Thursday, March 8, 2012

Physical vs Emotional

Since my bariatric surgery 8 years ago, it was grilled into my brain, "Don't let yourself get hungry.  Eat every 3-4 hours."

This is a very common thought pattern for morbidly obese people, or really anyone losing weight.  If you don't allow yourself to get hungry, you have better control over the amount of food you eat.  For me, when I felt hungry it was always something other than physical hunger.  But it wasn't until recently when I toyed with Intermittent Fasting that I understood that.

I knew I was an emotional eater.  I knew that I'd eat when bored, tired or sad. I would eat to fill holes in what I was feeling, or to cover up/not feel what I was feeling. Even after some therapy and medication to help with the depression, I still emotionally ate.

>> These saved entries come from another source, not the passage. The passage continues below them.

(** ** write_log *)

Lemma write_log_one_spec pid s a start lsize es i e :
  geom s start lsize → crep pid (l_bio s) a → crc_wf (l_crc s) → lh_rep (l_lh s) es →
  es !! i = Some e → ent_ok start lsize e → Z.of_nat (length es) < lsize →
  ca_held a = ∅ → (size ({[e_block e]} ∪ ca_dirty a) < NBUF)%nat → img_ok (ca_view a) →
  let n := start + Z.of_nat i + 1 in
  let nd := esplice e (ca_view a (e_block e)) (ca_view a n) in
  ∃ s', write_log_one (Z.of_nat i) pid s = Ret tt s' ∧ lcfg s' = lcfg s ∧
    crep pid (l_bio s') (ca_writes [DWrite n nd] a) ∧ crc_wf (l_crc s') ∧
    lh_rep (l_lh s') (<[i := seal (ca_view a) e]> es) ∧
    jstats s' = js_written (e_len e) (jstats s) ∧ drv_selected (bs_drv (l_bio s')).
Proof.
  intros Hg Hc Hw Hr Hi (Hb & Hla & He) Hsz Hh Hroom Hok n nd.
  pose proof (lookup_lt_Some _ _ _ Hi) as Hlt.
  destruct (geom_block s start lsize i Hg) as [Eu Hn]; [lia|]. fold n in Eu, Hn.
  assert (n ≠ e_block e) as Hne by (intros E; apply Hla; rewrite <- E; unfold log_area; lia).
  destruct (bread2_spec pid (l_bio s) a n (e_block e)) as (i1 & b1 & i2 & b2 & E1 & E2 & Hc2); try done.
  set (a2 := ca_set_held _ a) in Hc2.
  assert (ca_held a2 !! n = Some i1) as Hh1 by (simpl; by rewrite lookup_insert_ne, lookup_singleton_eq).
  assert (ca_held a2 !! e_block e = Some i2) as Hh2 by (simpl; by rewrite lookup_insert_eq).
  pose proof (bdata_spec _ _ _ _ _ Hc2 Hh1) as D1. pose proof (bdata_spec _ _ _ _ _ Hc2 Hh2) as D2.
  destruct (put_block_spec pid b2 a2 n i1 nd Hc2 Hh1) as (b3 & b4 & E3 & E4 & Hc4 & Hsel).
  set (a4 := ca_writes _ _) in Hc4.
  destruct (brelse2_spec pid b4 a4 n (e_block e) i1 i2) as [_ (b5 & b6 & E5 & E6 & Hc6 & Hd6)]; try done.
  { apply ca_sync_write. by left. }
  { apply ca_sync_write. right. apply (crep_sync pid _ a _ Hc). by rewrite Hh. }
  assert (eslice e nd = eslice e (ca_view a (e_block e))) as Hs by (by apply eslice_esplice).
  destruct (lr_ents _ _ Hr i e Hi) as (L1 & L2 & L3 & L4).
  destruct (log_crc32_spec pid (l_set_bio b3 (l_set_bio b2 (l_set_bio b1 s))) (eslice e nd)) as (c & Ec & Hwc);
    [done|apply bytes_eslice, esplice_ok; done|].
  destruct (lr_lens _ _ Hr) as (_ & Hck & _). pose proof (lr_max _ _ Hr).
  eexists. split.
  { unfold write_log_one. mstep. rewrite (ge_dev _ _ _ Hg), Eu. mstep. mstep.
    rewrite (u32_small (e_block e)) by (unfold FSSIZE in Hb; lia). do 5 mstep.
    rewrite (mmove_ent e) by done. cbn [orundef]. do 2 mstep.
    rewrite (mslice_ent e) by done. cbn [orundef]. do 2 mstep.
    mrun (aset_Ret (lh_cksum (l_lh s)) i (crc_ref (eslice e nd)) pid
      (l_set_crc c (l_set_bio b3 (l_set_bio b2 (l_set_bio b1 s)))) ltac:(lia)).
    unfold lh_upd, js_upd. do 4 mstep. mstep. }
  simpl. split; [done|]. split.
  { by rewrite <- Hh in Hc6. }
  split; [done|]. split; [rewrite Hs; by apply lh_rep_cksum|]. split; [done|]. by rewrite Hd6.
Qed.

(** There is a buffer for each entry's block beside the pinned ones. *)
Definition fits (es : list lent) a : Prop :=
  ∀ e, e ∈ es → (size ({[e_block e]} ∪ ca_dirty a) < NBUF)%nat.

Lemma fits_one es a ops e :
  fits es a → e ∈ es → (size ({[e_block e]} ∪ ca_dirty (ca_writes ops a)) < NBUF)%nat.
Proof.
  intros Hf He. eapply Nat.le_lt_trans; [apply subseteq_size|by apply (Hf e)]. simpl. set_solver.
Qed.

Definition js_log (es : list lent) (js : journal_stats) : journal_stats :=
  foldl (λ js e, js_written (e_len e) js) js es.

Section loops.
Context (pid start lsize : Z) (s0 : lstate D) (a : cabs) (es : list lent).
Context (Hg : geom s0 start lsize) (Hok : img_ok (ca_view a)) (Hh : ca_held a = ∅).
Context (Hes : Forall (ent_ok start lsize) es) (Hsz : Z.of_nat (length es) < lsize).
Context (Hfit : fits es a).

Definition wl_inv (i : nat) s : Prop :=
  lcfg s = lcfg s0 ∧ crep pid (l_bio s) (ca_writes (wl_ops start (ca_view a) 0 (take i es)) a) ∧
  crc_wf (l_crc s) ∧ lh_rep (l_lh s) ((seal (ca_view a) <$> take i es) ++ drop i es) ∧
  jstats s = js_log (take i es) (jstats s0) ∧
  (i = 0%nat ∨ drv_selected (bs_drv (l_bio s))).

Lemma wl_step i : (i < length es)%nat → triple pid (wl_inv i) (write_log_one (Z.of_nat i)) (λ _, wl_inv (S i)).
Proof.
  intros Hi s (Hcf & Hc & Hw & Hr & Hj & _).
  destruct (lookup_lt_is_Some_2 es i Hi) as [e He].
  assert (ent_ok start lsize e) as Heo by (by eapply Forall_lookup_1 in Hes).
  set (ai := ca_writes _ a) in Hc.
  assert (ca_view ai (e_block e) = ca_view a (e_block e)) as V1.
  { apply wl_other. intros j Hj' E. destruct Heo as (_ & Hla & _). apply Hla.
    rewrite length_take in Hj'. unfold log_area. lia. }
  assert (ca_view ai (start + Z.of_nat i + 1) = ca_view a (start + Z.of_nat i + 1)) as V2.
  { apply wl_other. intros j Hj'. rewrite length_take in Hj'. lia. }
  assert (length (seal (ca_view a) <$> take i es) = i) as Hlen by len.
  destruct (write_log_one_spec pid s ai start lsize _ i e (geom_cfg _ _ _ _ Hcf Hg) Hc Hw Hr)
    as (s' & E & Hcf' & Hc' & Hw' & Hr' & Hj' & Hs'); try done.
  { rewrite lookup_app_r by lia. rewrite lookup_drop. rewrite <- He. f_equal. lia. }
  { len. }
  { apply (fits_one es); [done|]. by eapply list_elem_of_lookup_2. }
  { apply (img_ok_wl start lsize); [done|done|]. by apply Forall_take. }
  exists tt, s'. split; [done|]. unfold wl_inv. rewrite Hcf'. split; [done|].
  rewrite (take_S_r _ _ _ He). split.
  { rewrite wl_ops_app, ca_writes_app. rewrite V1, V2 in Hc'.
    rewrite length_take, Nat.min_l by lia. exact Hc'. }
  split; [done|]. split.
  { replace (seal (ca_view ai) e) with (seal (ca_view a) e) in Hr' by (unfold seal; by rewrite V1).
    rewrite fmap_app, <- app_assoc. rewrite insert_app_r_alt in Hr' by lia.
    rewrite Hlen, Nat.sub_diag, (drop_S _ _ _ He) in Hr'. exact Hr'. }
  split; [|by right]. rewrite Hj', Hj. unfold js_log. by rewrite foldl_app.
Qed.

Lemma write_log_spec :
  crep pid (l_bio s0) a → crc_wf (l_crc s0) → lh_rep (l_lh s0) es →
  ∃ s', write_log pid s0 = Ret tt s' ∧ lcfg s' = lcfg s0 ∧
    crep pid (l_bio s') (ca_writes (wl_ops start (ca_view a) 0 es) a) ∧ crc_wf (l_crc s') ∧
    lh_rep (l_lh s') (seal (ca_view a) <$> es) ∧ jstats s' = js_log es (jstats s0) ∧
    (es = [] ∨ drv_selected (bs_drv (l_bio s'))).
Proof.
  intros Hc Hw Hr.
  destruct (triple_forZ pid wl_inv write_log_one (lh_n (l_lh s0))) with (s := s0) as ([] & s' & E & Hinv).
  { intros i Hi. apply wl_step. rewrite (lr_n _ _ Hr) in Hi. lia. }
  { unfold wl_inv. rewrite take_0, drop_0. simpl. rewrite ca_writes_nil. auto 10. }
  exists s'. split; [unfold write_log; mstep; exact E|].
  rewrite (lr_n _ _ Hr), Nat2Z.id in Hinv. unfold wl_inv in Hinv.
  rewrite firstn_all, drop_all, app_nil_r in Hinv.
  destruct Hinv as (? & ? & ? & ? & ? & Hsel). split_and!; try done.
  destruct Hsel as [Hn|]; [left; by apply nil_length_inv|by right].
Qed.

End loops.

(** ** install_trans *)

Definition js_install (ok : bool) (js : journal_stats) : journal_stats :=
  if ok then js_installed js else js_checksum_error js.

Lemma install_one_spec pid s a start lsize es i e :
  geom s start lsize → crep pid (l_bio s) a → crc_wf (l_crc s) → lh_rep (l_lh s) es →
  es !! i = Some e → ent_ok start lsize e → Z.of_nat (length es) < lsize →
  ca_held a = ∅ → (size ({[e_block e]} ∪ ca_dirty a) < NBUF)%nat → img_ok (ca_view a) →
  ∃ s', install_one (Z.of_nat i) pid s = Ret tt s' ∧ lcfg s' = lcfg s ∧
    crep pid (l_bio s') (ca_writes (install_op start i e (ca_view a)) a) ∧ crc_wf (l_crc s') ∧
    l_lh s' = l_lh s ∧
    jstats s' = js_install (crc_ok e (ca_view a (start + Z.of_nat i + 1))) (jstats s).
Proof.
  intros Hg Hc Hw Hr Hi (Hb & Hla & He) Hsz Hh Hroom Hok.
  pose proof (lookup_lt_Some _ _ _ Hi) as Hlt. set (n := start + Z.of_nat i + 1).
  destruct (geom_block s start lsize i Hg) as [Eu Hn]; [lia|]. fold n in Eu, Hn.
  assert (n ≠ e_block e) as Hne by (intros E; apply Hla; rewrite <- E; unfold log_area; lia).
  destruct (bread2_spec pid (l_bio s) a n (e_block e)) as (i1 & b1 & i2 & b2 & E1 & E2 & Hc2); try done.
  set (a2 := ca_set_held _ a) in Hc2.
  assert (ca_held a2 !! n = Some i1) as Hh1 by (simpl; by rewrite lookup_insert_ne, lookup_singleton_eq).
  assert (ca_held a2 !! e_block e = Some i2) as Hh2 by (simpl; by rewrite lookup_insert_eq).
  pose proof (bdata_spec _ _ _ _ _ Hc2 Hh1) as D1. pose proof (bdata_spec _ _ _ _ _ Hc2 Hh2) as D2.
  assert (∀ m, ca_sync a2 m) as Hsync by (intros m; apply (crep_sync pid _ a m Hc); by rewrite Hh).
  destruct (lr_ents _ _ Hr i e Hi) as (L1 & L2 & L3 & L4).
  destruct (log_crc32_spec pid (l_set_bio b2 (l_set_bio b1 s)) (eslice e (ca_view a n))) as (c & Ec & Hwc);
    [done|apply bytes_eslice, Hok|].
  unfold install_op, crc_ok. fold n. set (nd := esplice e (ca_view a n) (ca_view a (e_block e))).
  destruct (crc_ref (eslice e (ca_view a n)) =? e_cksum e) eqn:Ek.
  - destruct (put_block_spec pid b2 a2 (e_block e) i2 nd Hc2 Hh2) as (b3 & b4 & E3 & E4 & Hc4 & _).
    destruct (brelse2_spec pid b4 _ n (e_block e) i1 i2 Hc4) as [(b5 & b6 & E5 & E6 & Hc6 & _) _];
      try done; [apply ca_sync_write; by auto..|].
    eexists. split.
    { unfold install_one. mstep. rewrite (ge_dev _ _ _ Hg), Eu. mstep. mstep.
      rewrite (u32_small (e_block e)) by (unfold FSSIZE in Hb; lia). do 5 mstep.
      rewrite (mslice_ent e) by done. cbn [orundef]. do 2 mstep. rewrite Ek. cbn [negb]. mstep.
      rewrite (mmove_ent e) by done. cbn [orundef]. unfold js_upd. do 6 mstep. }
    simpl. rewrite <- Hh in Hc6. done.
  - destruct (brelse2_spec pid b2 a2 n (e_block e) i1 i2) as [(b5 & b6 & E5 & E6 & Hc6 & _) _]; try done.
    eexists. split.
    { unfold install_one. mstep. rewrite (ge_dev _ _ _ Hg), Eu. mstep. mstep.
      rewrite (u32_small (e_block e)) by (unfold FSSIZE in Hb; lia). do 5 mstep.
      rewrite (mslice_ent e) by done. cbn [orundef]. do 2 mstep. rewrite Ek. cbn [negb].
      unfold js_upd. do 3 mstep. }
    simpl. rewrite ca_writes_nil. rewrite <- Hh in Hc6. split; [done|]. split; [|done].
    by destruct a.
Qed.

Think about it. Most happy family functions or friend celebrations revolve around food. So, to my brain, eating brought happy times. Times of love and laughter. Things I was missing in my everyday life.

When I came to Nerd Fitness and started reading about Paleo more in depth. Thinking about intermittent fasting... Not eating every 3-4 hours sounded so foreign to me. What exactly would happen if I let myself get hungry? What would my altered intestinal tract think of it? Could I do it?

The first day I did an IF morning, I felt good. I had black coffee and water from when I woke up at 5:30 until around 1pm. Why did I eat at 1? Was I hungry? I wasn't sure. What I was sure of, was I had a killer headache. I ate a good Paleo meal and felt better. Did I overeat? Not at all. Were the rest of my meals that day normal sized? Yes.

I continued this way for about two weeks. Waiting until afternoon time to eat. Listening to my body, ignoring my mind. By the end of my experiment, I knew what physical hunger, for me, felt like.

What did I learn? Don't be afraid to not eat on a schedule. Don't be afraid to let myself feel real hunger. Emotional eating, is exactly that. Me fueling my emotions by trying to fuel my body. Emotional eating will likely be a struggle for the rest of my life. However now, I know the difference (most of the time) and can work at controlling it with more knowledge.